Saved data entries:

════════════════════

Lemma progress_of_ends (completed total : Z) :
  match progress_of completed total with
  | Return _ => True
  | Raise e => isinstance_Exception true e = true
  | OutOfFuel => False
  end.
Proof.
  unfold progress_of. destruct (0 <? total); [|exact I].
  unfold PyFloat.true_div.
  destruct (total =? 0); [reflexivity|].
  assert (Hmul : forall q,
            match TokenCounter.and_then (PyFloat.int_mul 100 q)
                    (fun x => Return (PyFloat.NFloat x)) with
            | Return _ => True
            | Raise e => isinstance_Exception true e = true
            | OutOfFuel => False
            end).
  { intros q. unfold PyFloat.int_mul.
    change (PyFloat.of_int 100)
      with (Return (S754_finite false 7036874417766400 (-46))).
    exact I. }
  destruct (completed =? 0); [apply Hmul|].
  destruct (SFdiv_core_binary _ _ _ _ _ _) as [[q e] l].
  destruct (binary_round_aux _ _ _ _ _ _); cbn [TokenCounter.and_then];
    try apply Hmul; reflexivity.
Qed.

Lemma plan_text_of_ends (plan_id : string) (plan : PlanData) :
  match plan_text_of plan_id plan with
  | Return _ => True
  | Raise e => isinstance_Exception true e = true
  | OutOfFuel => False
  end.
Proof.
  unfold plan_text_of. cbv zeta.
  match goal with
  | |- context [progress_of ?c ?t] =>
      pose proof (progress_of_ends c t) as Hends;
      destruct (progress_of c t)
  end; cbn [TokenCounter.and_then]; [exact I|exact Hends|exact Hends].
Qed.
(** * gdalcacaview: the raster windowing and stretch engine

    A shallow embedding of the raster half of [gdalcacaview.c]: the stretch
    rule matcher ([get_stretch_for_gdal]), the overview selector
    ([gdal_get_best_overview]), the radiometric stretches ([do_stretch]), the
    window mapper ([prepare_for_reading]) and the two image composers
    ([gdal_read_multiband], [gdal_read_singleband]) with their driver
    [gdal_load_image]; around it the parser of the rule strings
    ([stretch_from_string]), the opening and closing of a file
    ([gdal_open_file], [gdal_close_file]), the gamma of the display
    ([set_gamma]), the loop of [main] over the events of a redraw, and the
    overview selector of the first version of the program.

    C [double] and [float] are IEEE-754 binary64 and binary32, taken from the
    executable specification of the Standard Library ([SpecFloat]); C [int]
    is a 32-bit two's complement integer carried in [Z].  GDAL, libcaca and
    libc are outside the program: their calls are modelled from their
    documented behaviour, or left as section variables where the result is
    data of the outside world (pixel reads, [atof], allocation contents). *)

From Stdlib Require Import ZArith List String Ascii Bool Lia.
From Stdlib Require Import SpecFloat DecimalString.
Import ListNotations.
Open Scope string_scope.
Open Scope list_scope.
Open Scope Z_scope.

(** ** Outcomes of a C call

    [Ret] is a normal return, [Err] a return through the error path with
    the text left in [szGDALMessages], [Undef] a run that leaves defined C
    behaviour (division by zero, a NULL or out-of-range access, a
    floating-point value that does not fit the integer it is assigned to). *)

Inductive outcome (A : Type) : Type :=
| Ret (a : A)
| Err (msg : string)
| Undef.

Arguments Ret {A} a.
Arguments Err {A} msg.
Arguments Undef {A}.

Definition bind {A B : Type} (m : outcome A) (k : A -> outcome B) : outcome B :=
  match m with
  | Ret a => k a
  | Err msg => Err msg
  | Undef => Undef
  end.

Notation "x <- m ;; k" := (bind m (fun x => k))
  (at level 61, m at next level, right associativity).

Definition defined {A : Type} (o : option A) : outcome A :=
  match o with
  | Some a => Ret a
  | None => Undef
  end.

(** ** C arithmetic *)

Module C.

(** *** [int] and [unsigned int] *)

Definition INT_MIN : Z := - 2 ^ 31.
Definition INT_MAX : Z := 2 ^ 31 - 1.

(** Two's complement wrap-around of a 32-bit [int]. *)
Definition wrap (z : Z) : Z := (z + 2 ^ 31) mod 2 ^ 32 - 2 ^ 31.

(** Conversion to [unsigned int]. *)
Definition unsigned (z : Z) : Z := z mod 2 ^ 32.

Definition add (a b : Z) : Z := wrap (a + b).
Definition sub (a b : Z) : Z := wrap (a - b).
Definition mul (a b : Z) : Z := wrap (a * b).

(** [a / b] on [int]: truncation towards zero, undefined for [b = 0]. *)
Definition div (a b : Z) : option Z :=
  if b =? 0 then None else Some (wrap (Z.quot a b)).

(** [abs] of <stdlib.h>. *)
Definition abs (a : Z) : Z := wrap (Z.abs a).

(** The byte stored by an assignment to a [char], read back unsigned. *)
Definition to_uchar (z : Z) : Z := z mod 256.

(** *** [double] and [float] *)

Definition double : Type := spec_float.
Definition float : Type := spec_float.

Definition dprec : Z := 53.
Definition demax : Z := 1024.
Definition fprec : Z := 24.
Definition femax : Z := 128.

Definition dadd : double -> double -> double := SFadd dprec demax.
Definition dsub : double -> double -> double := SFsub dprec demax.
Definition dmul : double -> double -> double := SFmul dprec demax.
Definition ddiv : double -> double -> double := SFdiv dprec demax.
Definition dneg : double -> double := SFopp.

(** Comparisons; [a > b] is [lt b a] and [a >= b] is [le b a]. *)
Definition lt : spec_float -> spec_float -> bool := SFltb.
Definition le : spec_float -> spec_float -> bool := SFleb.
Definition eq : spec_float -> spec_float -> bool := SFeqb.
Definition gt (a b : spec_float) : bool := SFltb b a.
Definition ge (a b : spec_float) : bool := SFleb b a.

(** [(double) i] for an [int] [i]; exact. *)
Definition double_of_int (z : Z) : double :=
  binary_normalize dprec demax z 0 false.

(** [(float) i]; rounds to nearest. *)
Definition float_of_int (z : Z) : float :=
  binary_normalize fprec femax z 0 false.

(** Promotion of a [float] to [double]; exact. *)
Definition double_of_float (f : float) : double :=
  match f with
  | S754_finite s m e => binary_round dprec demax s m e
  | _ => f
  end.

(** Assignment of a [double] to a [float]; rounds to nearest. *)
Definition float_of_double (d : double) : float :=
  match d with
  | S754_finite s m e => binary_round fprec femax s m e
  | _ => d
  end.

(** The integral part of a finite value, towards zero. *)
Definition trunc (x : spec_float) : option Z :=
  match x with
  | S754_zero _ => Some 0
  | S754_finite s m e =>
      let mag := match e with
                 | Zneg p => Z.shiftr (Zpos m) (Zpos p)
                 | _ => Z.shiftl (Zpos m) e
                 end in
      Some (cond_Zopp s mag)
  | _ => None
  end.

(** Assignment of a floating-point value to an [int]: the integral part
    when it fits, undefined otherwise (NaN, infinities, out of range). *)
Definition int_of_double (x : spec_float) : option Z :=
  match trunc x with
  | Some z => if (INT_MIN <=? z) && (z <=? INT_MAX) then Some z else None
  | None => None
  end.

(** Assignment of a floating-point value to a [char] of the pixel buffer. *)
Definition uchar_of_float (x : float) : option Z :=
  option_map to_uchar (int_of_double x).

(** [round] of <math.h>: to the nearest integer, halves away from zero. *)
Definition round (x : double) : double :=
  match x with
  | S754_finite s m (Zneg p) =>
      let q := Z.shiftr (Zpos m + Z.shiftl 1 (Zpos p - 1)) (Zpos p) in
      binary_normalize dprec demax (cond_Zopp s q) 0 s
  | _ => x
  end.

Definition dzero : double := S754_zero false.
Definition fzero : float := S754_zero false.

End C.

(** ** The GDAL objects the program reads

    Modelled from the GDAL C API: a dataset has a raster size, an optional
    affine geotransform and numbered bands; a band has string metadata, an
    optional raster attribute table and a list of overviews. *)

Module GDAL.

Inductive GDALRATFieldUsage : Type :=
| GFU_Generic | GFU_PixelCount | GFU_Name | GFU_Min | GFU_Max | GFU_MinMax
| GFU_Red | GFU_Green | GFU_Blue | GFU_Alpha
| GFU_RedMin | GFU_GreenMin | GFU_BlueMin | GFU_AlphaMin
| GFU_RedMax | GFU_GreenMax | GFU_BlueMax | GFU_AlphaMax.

════════════════════

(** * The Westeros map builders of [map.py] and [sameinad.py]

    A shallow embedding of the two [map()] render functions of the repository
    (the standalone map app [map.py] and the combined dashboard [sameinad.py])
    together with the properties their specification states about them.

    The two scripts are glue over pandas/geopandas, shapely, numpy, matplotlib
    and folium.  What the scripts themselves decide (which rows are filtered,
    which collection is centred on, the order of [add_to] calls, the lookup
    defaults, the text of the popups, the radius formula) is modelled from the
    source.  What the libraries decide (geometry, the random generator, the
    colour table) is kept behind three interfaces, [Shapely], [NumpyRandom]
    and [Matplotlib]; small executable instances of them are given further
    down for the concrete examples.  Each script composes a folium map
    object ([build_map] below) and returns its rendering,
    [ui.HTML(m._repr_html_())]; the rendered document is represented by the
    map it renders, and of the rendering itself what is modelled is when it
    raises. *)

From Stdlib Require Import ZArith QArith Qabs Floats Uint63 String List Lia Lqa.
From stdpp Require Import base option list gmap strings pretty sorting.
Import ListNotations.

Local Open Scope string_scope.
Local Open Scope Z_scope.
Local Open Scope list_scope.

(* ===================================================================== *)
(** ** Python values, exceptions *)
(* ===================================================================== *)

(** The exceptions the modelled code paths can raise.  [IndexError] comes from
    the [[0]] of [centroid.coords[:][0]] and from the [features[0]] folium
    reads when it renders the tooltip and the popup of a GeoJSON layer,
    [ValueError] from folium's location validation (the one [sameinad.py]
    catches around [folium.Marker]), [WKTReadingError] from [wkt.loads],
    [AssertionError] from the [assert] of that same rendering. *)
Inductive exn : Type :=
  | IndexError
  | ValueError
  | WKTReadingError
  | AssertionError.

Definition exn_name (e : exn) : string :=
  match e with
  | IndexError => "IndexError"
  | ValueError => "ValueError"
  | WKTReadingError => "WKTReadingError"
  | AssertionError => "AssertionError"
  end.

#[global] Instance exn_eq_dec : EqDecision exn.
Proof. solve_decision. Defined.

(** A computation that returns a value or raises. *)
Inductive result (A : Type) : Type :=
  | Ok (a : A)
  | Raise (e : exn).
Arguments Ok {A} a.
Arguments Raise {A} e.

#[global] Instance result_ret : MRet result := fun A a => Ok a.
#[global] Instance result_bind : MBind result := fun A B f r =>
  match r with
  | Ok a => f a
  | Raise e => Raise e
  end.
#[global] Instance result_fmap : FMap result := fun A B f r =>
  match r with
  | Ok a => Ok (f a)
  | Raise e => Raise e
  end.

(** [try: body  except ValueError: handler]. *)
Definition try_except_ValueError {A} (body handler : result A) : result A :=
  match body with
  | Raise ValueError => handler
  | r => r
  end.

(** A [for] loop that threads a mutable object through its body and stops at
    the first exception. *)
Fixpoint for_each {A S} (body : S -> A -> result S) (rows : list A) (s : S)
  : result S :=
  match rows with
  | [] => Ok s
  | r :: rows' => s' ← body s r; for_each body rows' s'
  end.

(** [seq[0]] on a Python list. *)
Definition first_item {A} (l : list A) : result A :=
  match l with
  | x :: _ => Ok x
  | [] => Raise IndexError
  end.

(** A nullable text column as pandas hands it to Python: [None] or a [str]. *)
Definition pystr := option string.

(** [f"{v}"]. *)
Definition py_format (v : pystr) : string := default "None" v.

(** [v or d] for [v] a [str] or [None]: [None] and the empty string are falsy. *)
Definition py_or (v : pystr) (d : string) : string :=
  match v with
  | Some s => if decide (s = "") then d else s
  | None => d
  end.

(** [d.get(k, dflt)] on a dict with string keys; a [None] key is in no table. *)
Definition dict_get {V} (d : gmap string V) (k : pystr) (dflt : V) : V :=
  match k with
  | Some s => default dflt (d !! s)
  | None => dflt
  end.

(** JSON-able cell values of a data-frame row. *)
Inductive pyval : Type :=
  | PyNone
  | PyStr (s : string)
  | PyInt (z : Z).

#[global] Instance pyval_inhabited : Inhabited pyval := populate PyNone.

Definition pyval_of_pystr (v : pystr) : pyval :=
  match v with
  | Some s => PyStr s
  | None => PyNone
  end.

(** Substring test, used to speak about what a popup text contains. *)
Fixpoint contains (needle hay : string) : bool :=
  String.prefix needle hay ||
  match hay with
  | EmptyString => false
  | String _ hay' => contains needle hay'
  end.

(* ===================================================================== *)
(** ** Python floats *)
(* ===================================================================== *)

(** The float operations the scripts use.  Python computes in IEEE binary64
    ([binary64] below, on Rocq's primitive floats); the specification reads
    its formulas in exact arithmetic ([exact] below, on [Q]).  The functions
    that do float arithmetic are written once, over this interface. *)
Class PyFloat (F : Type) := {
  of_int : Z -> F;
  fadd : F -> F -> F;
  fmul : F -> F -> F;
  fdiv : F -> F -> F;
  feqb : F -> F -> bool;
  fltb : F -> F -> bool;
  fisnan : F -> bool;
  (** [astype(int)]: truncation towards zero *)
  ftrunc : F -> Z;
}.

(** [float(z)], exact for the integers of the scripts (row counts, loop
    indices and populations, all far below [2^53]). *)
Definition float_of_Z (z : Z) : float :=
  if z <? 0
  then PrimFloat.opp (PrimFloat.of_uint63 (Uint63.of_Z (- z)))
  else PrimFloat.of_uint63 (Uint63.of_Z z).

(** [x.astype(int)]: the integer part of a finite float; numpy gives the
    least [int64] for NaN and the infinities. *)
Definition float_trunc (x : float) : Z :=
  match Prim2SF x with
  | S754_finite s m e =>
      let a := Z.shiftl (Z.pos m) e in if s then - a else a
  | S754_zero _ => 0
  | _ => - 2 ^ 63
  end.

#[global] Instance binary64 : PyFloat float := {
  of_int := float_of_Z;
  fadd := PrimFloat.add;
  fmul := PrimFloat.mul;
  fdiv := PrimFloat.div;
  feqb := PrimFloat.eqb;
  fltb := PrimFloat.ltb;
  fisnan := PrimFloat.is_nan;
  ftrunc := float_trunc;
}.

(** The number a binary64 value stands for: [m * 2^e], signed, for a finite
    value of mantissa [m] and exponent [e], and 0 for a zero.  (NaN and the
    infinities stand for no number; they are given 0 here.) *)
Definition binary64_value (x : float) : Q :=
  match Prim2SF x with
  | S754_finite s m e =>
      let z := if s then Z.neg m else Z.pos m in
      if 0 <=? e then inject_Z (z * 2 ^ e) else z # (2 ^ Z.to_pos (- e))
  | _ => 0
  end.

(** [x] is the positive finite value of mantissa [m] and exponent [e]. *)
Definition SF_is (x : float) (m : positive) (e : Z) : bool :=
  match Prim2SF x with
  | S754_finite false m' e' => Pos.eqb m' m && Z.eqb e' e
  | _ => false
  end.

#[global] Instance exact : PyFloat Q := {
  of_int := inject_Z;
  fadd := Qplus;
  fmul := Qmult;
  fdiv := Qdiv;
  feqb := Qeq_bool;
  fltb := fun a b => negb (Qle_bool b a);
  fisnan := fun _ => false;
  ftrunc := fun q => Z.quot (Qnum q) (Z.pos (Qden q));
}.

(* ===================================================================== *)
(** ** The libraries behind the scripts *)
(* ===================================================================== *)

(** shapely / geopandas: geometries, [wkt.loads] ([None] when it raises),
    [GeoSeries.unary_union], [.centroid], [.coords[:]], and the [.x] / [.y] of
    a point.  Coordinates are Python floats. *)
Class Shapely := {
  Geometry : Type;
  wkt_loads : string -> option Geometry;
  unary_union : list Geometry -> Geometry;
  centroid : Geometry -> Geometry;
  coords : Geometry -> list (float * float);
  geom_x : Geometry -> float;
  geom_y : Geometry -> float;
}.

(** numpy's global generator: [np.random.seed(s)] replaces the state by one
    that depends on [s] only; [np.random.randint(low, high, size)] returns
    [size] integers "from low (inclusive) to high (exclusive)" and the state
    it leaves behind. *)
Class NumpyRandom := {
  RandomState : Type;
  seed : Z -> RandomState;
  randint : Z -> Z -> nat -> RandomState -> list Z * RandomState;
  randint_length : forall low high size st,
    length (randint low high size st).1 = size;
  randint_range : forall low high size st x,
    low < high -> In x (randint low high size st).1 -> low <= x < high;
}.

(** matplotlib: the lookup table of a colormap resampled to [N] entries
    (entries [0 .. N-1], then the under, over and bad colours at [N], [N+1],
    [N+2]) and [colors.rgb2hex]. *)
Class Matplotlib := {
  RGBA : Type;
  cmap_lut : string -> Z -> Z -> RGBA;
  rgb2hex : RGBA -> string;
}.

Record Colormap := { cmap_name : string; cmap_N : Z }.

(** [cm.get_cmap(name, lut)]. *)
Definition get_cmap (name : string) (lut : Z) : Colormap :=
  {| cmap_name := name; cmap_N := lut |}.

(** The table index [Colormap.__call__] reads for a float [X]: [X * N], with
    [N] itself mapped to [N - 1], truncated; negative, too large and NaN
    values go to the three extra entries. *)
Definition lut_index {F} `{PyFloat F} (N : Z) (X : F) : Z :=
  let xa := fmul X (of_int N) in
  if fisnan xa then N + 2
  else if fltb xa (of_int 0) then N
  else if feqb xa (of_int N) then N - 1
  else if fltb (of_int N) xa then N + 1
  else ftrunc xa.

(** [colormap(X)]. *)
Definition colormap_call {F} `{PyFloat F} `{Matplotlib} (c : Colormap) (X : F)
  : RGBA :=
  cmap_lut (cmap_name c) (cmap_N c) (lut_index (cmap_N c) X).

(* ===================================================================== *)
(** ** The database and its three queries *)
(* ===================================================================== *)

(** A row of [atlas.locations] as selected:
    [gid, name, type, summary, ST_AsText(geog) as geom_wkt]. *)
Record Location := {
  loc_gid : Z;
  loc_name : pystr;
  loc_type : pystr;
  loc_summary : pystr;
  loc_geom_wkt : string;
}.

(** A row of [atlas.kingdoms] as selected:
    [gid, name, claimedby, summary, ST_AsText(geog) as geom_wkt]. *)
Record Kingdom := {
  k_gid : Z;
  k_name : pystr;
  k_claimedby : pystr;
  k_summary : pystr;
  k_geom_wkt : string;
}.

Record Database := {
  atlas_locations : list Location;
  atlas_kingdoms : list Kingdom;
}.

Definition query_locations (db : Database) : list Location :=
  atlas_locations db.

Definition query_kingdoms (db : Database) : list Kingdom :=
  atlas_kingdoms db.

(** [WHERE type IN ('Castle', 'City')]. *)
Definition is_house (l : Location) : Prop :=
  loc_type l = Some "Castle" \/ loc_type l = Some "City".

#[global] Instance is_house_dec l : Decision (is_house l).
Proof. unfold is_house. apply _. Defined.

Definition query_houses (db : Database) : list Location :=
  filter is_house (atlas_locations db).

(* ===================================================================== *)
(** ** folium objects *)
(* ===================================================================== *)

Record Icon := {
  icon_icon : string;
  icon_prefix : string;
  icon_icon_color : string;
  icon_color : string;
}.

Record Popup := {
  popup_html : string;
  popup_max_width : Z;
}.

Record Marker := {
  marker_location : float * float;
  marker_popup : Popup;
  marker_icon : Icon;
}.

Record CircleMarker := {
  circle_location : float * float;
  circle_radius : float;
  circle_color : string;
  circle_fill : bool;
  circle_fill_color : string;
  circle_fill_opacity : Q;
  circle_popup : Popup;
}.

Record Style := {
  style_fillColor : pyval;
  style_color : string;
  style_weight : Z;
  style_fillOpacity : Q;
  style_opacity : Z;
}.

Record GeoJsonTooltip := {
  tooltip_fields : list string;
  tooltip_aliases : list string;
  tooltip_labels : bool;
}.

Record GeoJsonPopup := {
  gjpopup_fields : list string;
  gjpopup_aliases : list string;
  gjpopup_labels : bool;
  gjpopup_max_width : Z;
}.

════════════════════

> Problem requirements:
Gather all lines from the records above in which "SpecFloat" appears.

> Answer section:
    executable specification of the Standard Library ([SpecFloat]); C [int]
From Stdlib Require Import SpecFloat DecimalString.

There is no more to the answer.